Diese Ungerechtigkeit muss aus unserer Sicht beendet werden; denn das schafft Leistungsanreize, auf die gute Bildung angewiesen ist.
In Ihrem Antrag, Frau von Halem, liebe Kolleginnen und Kollegen von den Grünen, beschreiben Sie, dass eine Begabtenförderung im regulären Unterricht möglich sei, da Sie dann die 99 Vollzeiteinheiten für mehr individuelle Förderung einsetzen
wollen. Wenn wir einmal die Hauptprobleme der Schulpolitik in diesem Land betrachten, nämlich die zu großen Klassen, die zu niedrig angesetzte Vertretungsreserve, den Lehrermangel und den zu hohen Unterrichtsausfall, wird doch schnell klar, dass selbst 99 Vollzeiteinheiten aus den Leistungs- und Begabungsklassen nicht ausreichen, um flächendeckend eine individuelle Förderung zu gewährleisten.
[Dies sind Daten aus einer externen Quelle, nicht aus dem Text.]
(** What is left of the bio's list but its unique causes. *)
Definition same_entries (l l' : cause_list_list) : Prop := exists u, l' = l <| uniq_causes := u |>.

Lemma partial_lift {S A} (P : S -> Prop) (r : result A) : partial P (lift r) (fun a s => P s /\ r = Ok a).
Proof. intros s a s' Hs. unfold lift. destruct r; [by intros [= <- <-] | done]. Qed.

Lemma partial_read works sm line p :
  partial (heap_fits works sm) (read_causes line p)
    (fun c k => heap_fits works sm k /\ list_fits c /\ (sm p -> cl_size c <= PAGE)).
Proof.
  intros k c k' Hk. unfold read_causes. destruct (k_causes k !! p) eqn:E; [|done]. intros [= <- <-].
  split; [done |]. split; [by eapply hf_lists | intros; by eapply hf_small].
Qed.

Lemma partial_get works sm p :
  partial (heap_fits works sm) (get_cause_list (Some p)) (fun q k => heap_fits works sm k /\ q = Some p).
Proof.
  intros k q k' Hk E. split; [by eapply stable_get |]. revert E. unfold get_cause_list, bind, read_causes.
  destruct (k_causes k !! p); [by intros [= <- _] | done].
Qed.

(** The list after an entry was added. *)
Lemma cll_fits_snoc l l1 items' c q u n :
  cll_fits l -> same_entries l l1 -> cll_item_count l <> cll_item_capacity l -> list_fits c -> cl_size c <= PAGE ->
  array_set n (cll_items l1) (cll_item_count l1) (Some q) = Ok items' -> uniq_causes l1 = Some u ->
  let l' := l1 <| cll_items := items' |> <| cll_item_count ::= fun n => s32 (n + 1) |>
               <| cll_size ::= fun n => u64 (n + cl_size c) |> in
  cll_fits l' /\ 0 <= cll_size l' <= MAX_IO.
Proof.
  intros [Hs Hcap Hsz Hall] [u1 ->] Hne [_ Hc] Hp E Hu l'. simpl in E, Hu. pose proof Hs as [_ Ha Hc' _].
  destruct (used_snoc l n items' q Hs E ltac:(lia) Hall) as [Hall' Hlen].
  unfold PAGE, MAX_ITEMS, MAX_IO in *.
  assert (E1 : s32 (cll_item_count l + 1) = cll_item_count l + 1) by (apply s32_small; unfold is_s32; lia).
  assert (E2 : u64 (cll_size l + cl_size c) = cll_size l + cl_size c) by (apply u64_small; unfold is_u64; lia).
  split; [split | ]; simpl; rewrite ?E1, ?E2; unfold MAX_ITEMS, PAGE; try lia.
  - split; simpl; rewrite ?E1; [by exists u; rewrite Hu | by rewrite Hlen | lia | lia].
  - unfold cll_used. simpl. by rewrite E1.
Qed.

(** Adding a list that is no larger than a page to a bio. *)
Lemma partial_cll_add works o p :
  (forall l, o = Some l -> cll_fits l) ->
  partial (heap_fits works (eq p)) (cause_list_list_add o (Some p))
    (fun o' k => heap_fits works none k /\ forall l, o' = Some l -> cll_fits l).
Proof.
  intros Ho. unfold cause_list_list_add. destruct o as [l|].
  2: { apply partial_ret. intros k Hk. split; [by eapply fits_weaken | done]. }
  specialize (Ho l eq_refl). destruct (Z.eqb_spec (cll_item_count l) (cll_item_capacity l)) as [|Hne].
  { apply partial_ret. intros k Hk. split; [by eapply fits_weaken | by intros ? [= <-]]. }
  eapply partial_bind.
  { instantiate (1 := fun _ => heap_fits works (eq p)). destruct (_ =? 0); [apply stable_ret |].
    apply stable_bind; [apply stable_lift | intros; apply stable_ret]. }
  intros differs. eapply partial_bind.
  { instantiate (1 := fun l1 k => heap_fits works (eq p) k /\ same_entries l l1). destruct differs.
    - eapply partial_bind; [apply stable_copy |]. intros r. apply partial_ret. intros k Hk. split; [done |]. by eexists.
    - apply partial_ret. intros k Hk. split; [done |]. exists (uniq_causes l). by destruct l. }
  intros l1. apply partial_pure. intros Hl1.
  eapply partial_bind; [apply (partial_get works (eq p)) |]. intros q. apply partial_pure. intros ->.
  eapply partial_bind; [apply partial_lift |]. intros items'. apply partial_pure. intros Hset.
  eapply partial_bind; [apply partial_read |]. intros c. apply partial_pure. intros [Hc Hsmall].
  eapply partial_bind; [apply partial_lift |]. intros u. apply partial_pure. intros Hu. simpl in Hu.
  assert (Hu' : uniq_causes l1 = Some u) by (revert Hu; unfold deref; destruct (uniq_causes l1); congruence).
  pose proof (cll_fits_snoc l l1 items' c p u 384 Ho Hl1 Hne Hc (Hsmall eq_refl) Hset Hu') as [Hfit Hsize].
  eapply partial_bind; [apply (stable_read works (eq p)) |]. intros cu. eapply (partial_bind _ _ _ (fun _ => heap_fits works none)).
  - intros k x k' Hk [= _ <-]. apply (fits_alter works none); [by eapply fits_weaken | |done].
    intros d [[Hd1 Hd2] _]. split; [by split | exact Hsize].
  - intros _. apply partial_ret. intros k Hk. split; [done |]. intros ? [= <-]. exact Hfit.
Qed.

(** ** With the scheduler *)

(** [I] is about the cause lists, which fit, and about things that the hooks of the scheduler do not
    change. *)
Class Obliging {S : Type} {H : Host S} {FH : FsHost S} (works : list (option ptr)) (I : S -> Prop) := {
  ob_ker : forall k s, ker (set_ker k s) = k;
  ob_fits : forall s, I s -> heap_fits works none (ker s);
  ob_set : forall s k, I s -> heap_fits works none k -> I (set_ker k s);
  ob_free : forall q fn p s, elevator_causes_free_fn q s = Some fn -> stable I (fn p);
  ob_dirty : forall q fn p task inode pos s,
    elevator_causes_dirty_fn q s = Some fn -> stable I (fn p task inode pos);
}.

Section Host.
Context {S : Type} {H : Host S} {FH : FsHost S} {works : list (option ptr)} {I : S -> Prop} {OB : Obliging works I}.

(** [I], with the lists of [sm] no larger than a page. *)
Definition with_small (sm : ptr -> Prop) (s : S) : Prop := I s /\ heap_fits works sm (ker s).

Lemma with_none (s : S) : I s -> with_small none s.
Proof. intros Hs. split; [done |]. by eapply ob_fits. Qed.

Lemma partial_in_kernel {A} (m : ST kernel A) sm sm' (Q : A -> Prop) :
  partial (heap_fits works sm) m (fun a k => heap_fits works sm' k /\ Q a) ->
  partial (with_small sm) (in_kernel m) (fun a s => with_small sm' s /\ Q a).
Proof.
  intros Hm. eapply partial_zoom; [exact Hm | by intros s [_ Hs] |]. intros a s k [Hs _] [Hk HQ].
  split; [|done]. split; [|by rewrite ob_ker]. apply ob_set; [done |]. by eapply fits_weaken.
Qed.

Lemma stable_in_kernel {A} (m : ST kernel A) : stable (heap_fits works none) m -> stable I (in_kernel m).
Proof.
  intros Hm. eapply partial_zoom; [exact Hm | by apply ob_fits |]. intros a s k Hs Hk. by apply ob_set.
Qed.

Lemma stable_get_host {A B} (f : S -> A) (m : A -> ST S B) : (forall s, stable I (m (f s))) -> stable I (bind (gets f) m).
Proof. intros Hm s b s' Hs E. exact (Hm s s b s' Hs E). Qed.

Lemma stable_put_cause_list cl : stable I (put_cause_list cl).
Proof.
  destruct cl as [p|]; [|apply stable_ret]. unfold put_cause_list.
  apply stable_bind; [apply stable_in_kernel, stable_read |]. intros c.
  apply stable_bind; [apply stable_in_kernel, stable_write; split; [by intros ? [[? ?] ?] | done] |]. intros _.
  destruct (_ =? 0); [|apply stable_ret]. unfold free_cause_list.
  apply stable_bind; [apply stable_in_kernel, stable_read |]. intros c'. apply stable_bind.
  - destruct (callback_q c') as [q|]; [|apply stable_ret]. apply stable_get_host. intros s0.
    destruct (_ =? _); [|apply stable_ret]. apply stable_get_host. intros s1.
    destruct (elevator_causes_free_fn q s1) eqn:E; [by eapply ob_free | apply stable_ret].
  - intros _. apply stable_bind; [apply stable_in_kernel, stable_read |]. intros c''.
    apply stable_in_kernel, stable_modify. intros k [H1 H2 H3].
    split; simpl; auto; intros x d [_ Hd]%lookup_delete_Some; eauto.
Qed.

Lemma stable_tell c p q size task inode pos :
  0 <= size <= PAGE -> stable I (tell_scheduler c p q size task inode pos).
Proof.
  intros Hsz. unfold tell_scheduler. apply stable_bind.
  - destruct (callback_q c); [apply stable_ret |]. apply stable_get_host. intros s.
    apply stable_in_kernel, stable_write. destruct (fit_change_size size Hsz) as [H1 H2]. split.
    + intros d [[? ?] Hd]. destruct (H1 d) as [_ Hs]; [by split | split; [by split | exact Hs]].
    + intros d Hd. by apply (H2 d).
  - intros _. apply stable_get_host. intros s. destruct (elevator_causes_dirty_fn q s) eqn:E; [|apply stable_ret].
    apply stable_bind; [apply stable_in_kernel, stable_read |]. intros d. apply stable_get_host. intros s'.
    destruct (_ =? _); [by eapply ob_dirty | apply stable_ret].
Qed.

Lemma stable_del_cll o : stable I (del_cause_list_list o).
Proof.
  destruct o as [l|]; [|apply stable_ret]. apply stable_bind; [apply stable_for_each; intros | intros _]; apply stable_put_cause_list.
Qed.

(** The list of a bio, which is made when it is first needed. *)
Lemma partial_bio_cll cap o sm :
  cap <= MAX_ITEMS -> (forall l, o = Some l -> cll_fits l) ->
  partial (with_small sm) (match o with None => in_kernel (new_cause_list_list cap) | Some _ => ret o end)
    (fun o' s => with_small sm s /\ forall l, o' = Some l -> cll_fits l).
Proof.
  intros Hcap Ho. destruct o as [l|]; [by apply partial_ret |]. apply partial_in_kernel. by apply partial_new_cll.
Qed.

Lemma fits_write_size sm p n k a k' :
  0 <= n <= PAGE -> heap_fits works sm k -> write_causes p (fun c => c <| cl_size := u64 n |>) k = Ok (a, k') ->
  heap_fits works (eq p) k'.
Proof.
  intros Hn Hk E. pose proof (stable_write works sm p _ (fit_change_size n Hn) k a k' Hk E) as [G1 _ G3]. split; auto.
  injection E as _ <-. intros q c Hc <-. simpl in Hc. rewrite lookup_alter_eq in Hc.
  destruct (k_causes k !! p); [|done]. injection Hc as <-. simpl. unfold PAGE in *. rewrite u64_small by (unfold is_u64; lia). lia.
Qed.

(** The size of a list is set and the list added to a bio. *)
Lemma partial_size_add o p n {B} (f : option cause_list_list -> ST S B) Q :
  0 <= n <= PAGE -> (forall l, o = Some l -> cll_fits l) ->
  (forall o', (forall l, o' = Some l -> cll_fits l) -> partial I (f o') Q) ->
  partial (with_small none) (in_kernel (write_causes p (fun c => c <| cl_size := u64 n |>));;
                    let! o' := in_kernel (cause_list_list_add o (Some p)) in f o') Q.
Proof.
  intros Hn Ho Hf. apply (partial_bind _ _ _ (fun _ s => with_small (eq p) s /\ True)).
  - apply partial_in_kernel. intros k a k' Hk E. split; [|done]. by eapply fits_write_size.
  - intros _. eapply partial_bind.
    + eapply partial_conseq; [apply partial_in_kernel, (partial_cll_add works o p Ho) | by intros s [? _] |]. intros a s Hs. exact Hs.
    + intros o'. apply partial_pure. intros Ho'. eapply partial_conseq; [by apply Hf | by intros s [? _] | done].
Qed.

Lemma partial_move max_sectors cl n b :
  max_sectors <= MAX_SECTORS -> 0 <= n <= PAGE -> bio_fits b ->
  partial I (move_causes_bh_to_bio max_sectors cl n b) (fun r s => I s /\ bio_fits (snd r)).
Proof.
  intros Hm Hn Hb. unfold move_causes_bh_to_bio. destruct cl as [p|]; [|by apply partial_ret].
  eapply partial_bind.
  { eapply partial_conseq; [apply (partial_bio_cll (Z.shiftr max_sectors 3) (bi_cll b) none); [|exact Hb] | by apply with_none |].
    - unfold MAX_SECTORS, MAX_ITEMS in *. rewrite Z.shiftr_div_pow2 by lia. apply Z.div_le_upper_bound; lia.
    - intros o s Ho. exact Ho. }
  intros o. apply partial_pure. intros Ho. eapply (partial_bind _ _ _ (fun _ s => with_small none s /\ True)).
  { apply partial_in_kernel. eapply partial_conseq; [apply stable_read | intros k Hk; exact Hk | by split]. }
  intros c. eapply partial_conseq; [apply (partial_size_add o p n); [done | done |] | by intros s [? _] | intros a s Hs; exact Hs].
  intros o' Ho'. eapply partial_bind; [apply stable_put_cause_list |]. intros x. by apply partial_ret.
Qed.

Lemma partial_zero max_sectors n b :
  max_sectors <= MAX_SECTORS -> 0 <= n <= PAGE -> bio_fits b ->
  partial I (add_causes_zero_to_bio max_sectors b n) (fun v s => I s /\ bio_fits v).
Proof.
  intros Hm Hn Hb. unfold add_causes_zero_to_bio. eapply partial_bind.
  { eapply partial_conseq; [apply (partial_bio_cll (Z.shiftr max_sectors 3) (bi_cll b) none); [|exact Hb] | by apply with_none |].
    - unfold MAX_SECTORS, MAX_ITEMS in *. rewrite Z.shiftr_div_pow2 by lia. apply Z.div_le_upper_bound; lia.
    - intros o s Ho. exact Ho. }
  intros o. apply partial_pure. intros Ho. destruct o as [l|]; [|by apply partial_ret; intros s [? _]].
  eapply (partial_bind _ _ _ (fun _ s => with_small none s /\ True)).
  { apply partial_in_kernel. eapply partial_conseq; [apply stable_new | intros k Hk; exact Hk | by split]. }
  intros cl. destruct cl as [p|]; [|by apply partial_ret; intros s [[? _] _]].
  eapply (partial_bind _ _ _ (fun _ s => with_small none s /\ True)).
  { eapply partial_conseq; [apply partial_in_kernel | by intros s [? _] | intros a s Hs; exact Hs].
    eapply partial_conseq; [apply stable_set_type | intros k Hk; exact Hk | by split]. }
  intros x. eapply partial_conseq; [apply (partial_size_add (Some l) p n); [done | done |] | by intros s [? _] | intros a s Hs; exact Hs].
  intros o' Ho'. eapply partial_bind; [apply stable_put_cause_list |]. intros y. by apply partial_ret.
Qed.
End Host.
Da hilft es nur, genügend neue Lehrer einzustellen und neue Stellen zu schaffen. Das haben wir, glaube ich, schon oft genug gemeinsam gefordert. Zudem gäbe es mit der Abschaffung der Leistungs- und Begabungsklassen gar keine Förderungsmöglichkeit mehr für begabte Kinder und für Höchstleister, genauso wenig wie es jetzt eine echte Hochbegabtenförderung im Land gibt; denn das leisten die Leistungs- und Begabungsklassen nicht. Auch die fünf Begabungsstützpunkte pro Schulamtsbezirk können dies nicht auffangen. Sie geben unter anderem Beratung zum Thema individuelle Förderung im Unterricht. Aber das ist nun wirklich irgendwo ein Widerspruch in sich, wenn die Lehrer fehlen und der Unterricht ausfällt. Olympiaden und Schulwettbewerbe sind zwar gut und auch sinnvoll, aber sie ersetzen doch keine Forderung und Förderung von Talenten in der Schule.
Wir stimmen in diesem Punkt auch wieder mit dem Antrag der Fraktion BÜNDNIS 90/DIE GRÜNEN überein, dass es eine qualitative Verbesserung der Begabtenförderung geben muss. Auch mehrfach hochbegabte Kinder und Jugendliche müssen gemäß ihren Fähigkeiten gefordert und gefördert werden. Das ist in Brandenburg bisher von der Bildungspolitik vernachlässigt worden.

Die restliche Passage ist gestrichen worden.